Recovery Curriculum
How we support children during a pandemic.
“A learning community’s well-being has a lot to do with the quality of relationships, cohesion, inter-dependence and belonging.” (Barry Carpenter, 2020)
Nobody quite knows how adversely affected our children have been by the absence of daily routine schools provide. From the evidence available, we can assume some will have felt acutely the anguish caused by the lack of social interaction or feel loss from not being able to undertake the informal rituals of school life - the missed school journey or end of year production, we are talking about rites of passage for young people transitioning into the next phase of their lives.
It underlines that schools are so much more than places which provide education - they are about people. Our schools are communities; we embody values; we model relationships required for modern life to function: collaboration, getting on with others, friendship.

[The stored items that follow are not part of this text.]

Lemma lower_visible s ls : Forall2 lowers s ls → existsb (λ c, negb (is_ws c)) s = true → existsb (λ c, negb (is_ws c)) (mjoin ls) = true.
Proof.
  induction 1 as [|c l s ls Hc _ IH]; [done|]. simpl. rewrite existsb_app. intros [Hv|Hv]%orb_true_iff; [|by rewrite IH, orb_true_r].
  apply orb_true_iff. left. unfold lowers in Hc. destruct (is_ascii_char c).
  - subst l. simpl. rewrite orb_false_r. unfold ascii_lower. destruct (is_ascii_upper c) eqn:E; [|done].
    unfold is_ascii_upper in E. apply negb_true_iff, not_true_is_false. unfold is_ws.
    rewrite !orb_true_iff, !andb_true_iff, !N.leb_le, !N.eqb_eq. apply andb_true_iff in E as [?%N.leb_le ?%N.leb_le]. lia.
  - destruct Hc as [Hne Hl]. destruct l as [|x l]; [done|]. apply Forall_cons in Hl as [(_ & _ & Hx) _]. simpl.
    destruct (is_ws x); [|done]. by rewrite Hx in Hv.
Qed.

Lemma lower_not_upper s : Forall (λ c, is_ascii_upper c = false) (to_lowercase s).
Proof.
  destruct (lower_each s) as (ls & H & ->). induction H as [|c l s ls Hc _ IH]; [done|]. simpl. apply Forall_app. split; [|done].
  unfold lowers in Hc. destruct (is_ascii_char c).
  - subst l. constructor; [|done]. unfold ascii_lower. destruct (is_ascii_upper c) eqn:E; [|done].
    unfold is_ascii_upper in *. apply andb_true_iff in E as [?%N.leb_le ?%N.leb_le]. apply not_true_is_false.
    rewrite andb_true_iff, !N.leb_le. lia.
  - eapply Forall_impl; [apply Hc|]. naive_solver.
Qed.

Lemma lower_id s : Forall (λ c, id_char c = true ∧ is_ascii_upper c = false) s → to_lowercase s = s.
Proof.
  intros H. rewrite to_lowercase_ascii.
  - induction H as [|c s [_ Hc] _ IH]; [done|]. rewrite fmap_cons, IH. unfold ascii_lower. by rewrite Hc.
  - unfold is_ascii. apply forallb_Forall_true. eapply Forall_impl; [apply H|]. intros c [Hc _]. by apply id_char_ascii.
Qed.

Definition id_letter (c : char) : Prop := id_char c = true ∧ is_ascii_upper c = false.

Lemma dashed_letters s : Forall (λ c, is_ascii_upper c = false) s → Forall id_letter (dashed s).
Proof.
  intros H. apply Forall_fmap. eapply Forall_impl; [apply H|]. intros c Hc. unfold id_letter. simpl.
  destruct (id_char c) eqn:E; [by rewrite E|by split].
Qed.

Lemma length_byte_len (s : str) : (length s ≤ byte_len s)%nat.
Proof.
  unfold byte_len. induction s as [|c s IH]; simpl; [done|]. assert (1 ≤ len_utf8 c)%nat by (unfold len_utf8; repeat case_match; lia). lia.
Qed.

Lemma valid_id_letters s : is_valid_id (to_lowercase s) = true →
  id_shape (to_lowercase s) ∧ (length (to_lowercase s) ≤ MAX_AGENT_ID_LENGTH)%nat.
Proof.
  pose proof (lower_not_upper s) as Hu. destruct (to_lowercase s) as [|c l]; [done|]. unfold is_valid_id.
  case_match eqn:Hlen; [done|]. case_match eqn:Hfirst; [done|]. intros Hall. apply negb_false_iff in Hfirst.
  assert (is_ascii (c :: l) = true) as Ha.
  { apply forallb_Forall_true. apply forallb_Forall_true in Hall. eapply Forall_impl; [apply Hall|]. apply id_char_ascii. }
  split.
  - split; [done|]. split; [apply Forall_and; split; [by apply forallb_Forall_true|done]|]. intros [= ->]. done.
  - apply Nat.ltb_ge in Hlen. etransitivity; [apply length_byte_len|exact Hlen].
Qed.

So, as we support our pupils safely, our attention shifts as much towards helping children come back to us and each other as it necessitates considering the formal curriculum. Our recovery curriculum needs to balance how to learn best with what to learn. This is summarised from the work of Barry Carpenter, taken from his Recovery Curriculum model:
Lever 1: Relationships – not all children will return joyfully, and many of the relationships that were thriving, may need to be invested in and restored. We need to plan for this to happen, not assume that it will. Reach out to greet them, use the relationships we build to cushion the discomfort of returning.
Lever 2: Community – we must recognise that curriculum will have been based in the community for a long period of time. We need to listen to what has happened in this time, understand the needs of our community and engage them in the transitioning of learning back into school.
Lever 3: Transparent Curriculum – all of our children will feel like they have lost time in learning and we must show them how we are addressing these gaps, consulting and co-constructing with our children to heal this sense of loss.
Lever 4: Metacognition – in different environments, students will have been learning in different ways. It is vital that we make the skills for learning in a school environment explicit to our children to reskill and rebuild their confidence as learners.
Lever 5: Space – to be, to rediscover self, and to find their voice on learning in this issue. It is only natural that we all work at an incredible pace to make sure this group of learners are not disadvantaged against their peers, providing opportunity and exploration alongside the intensity of our expectations.
We will respond to the children's needs intuitively and St John's we already have a strong systems in place to support mental health and wellbeing however we will also use a COVID specific PSHE curriculum to further support children.
Parents are able to access a sample of our Jigsaw recovery plans for each Key Phase below.
We will measure this by observing children's level of engagement and taking a termly Resilience Survey for each individual.